Beautiful is rarely something that’s said about records these days. Flying Lotus’s Until The Quiet Comes is beautiful. From beginning to end, Quiet is a force that provides the swiftest kick in the most delicate manner. The fourth album from Mr. Steven Ellison a.k.a Flying Lotus, Quiet is bass-heavy, melodic, whimsical and intimate; it’s an album packed with ideas and, with guest vocals from Thom Yorke and Erykah Badu, full of soul. If you haven’t already, make sure to grab a copy of Until The Quiet Comes. Easily a contender for album of the year and proof that only good things can come when you attend the school of J Dilla.

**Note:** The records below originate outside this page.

(* ===== verification/_CoqProject ===== *)
-Q . S2P
Prelude.v
Utf8.v
Json.v
JsonRound.v
Control.v
Lifecycle.v
Core.v
Limits.v
Schema.v
RoomState.v
RoomFanout.v
RoomBarrier.v
RoomApply.v
RoomLife.v
RoomLoop.v
Fixture.v
RoomRel.v
RoomSafe.v
RoomSave.v
RoomRun.v
RoomTurn.v
RoomSchema.v
RoomInv.v
RoomDurable.v
RoomNew.v
RoomFlush.v
RoomSpec.v
RoomFlow.v
RoomEdits.v
Manager.v
Shutdown.v
Admission.v
Store.v
Reopen.v
FileStore.v
Decode.v
Attach.v
Consumer.v
Deletion.v
MetaRpc.v
Auth.v
HubWire.v
Pods.v
Hub.v
WsConn.v
Config.v
Http.v
Router.v
App.v
Wire.v
Runs.v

Why? has always been an interesting band. Johnathan “Yoni” Wolf’s blend of melodic harmonies and endearingly rough rap styles have made them intriguing and addictive but overtime, as the amateur scruffiness of their younger days have be scuffed and shined over time, it’s become much harder to embrace them. That’s not to say their latest album Mumps, etc. isn’t good, just moreso stating that it’s not what it could be. 2008’s Alopecia was an instant obsession; blasted on repeat for that entire summer. The next release, 2009’s Eskimo Snow, wasn’t the best follow-up but it grew on me and I respected its focus on songmanship. Now after a small hiatus, Why? returned with a solid EP and album, that continues on that path of crafting great pop songs. Commendable and definitely worthwhile, Yoni’s just as great with words as ever, but his raps are what’s truly missed. He, and maybe everyone else, may not think so but his rap skill was just as intricate and engaging as anyone else’s; without them being a strong factor it feels incomplete.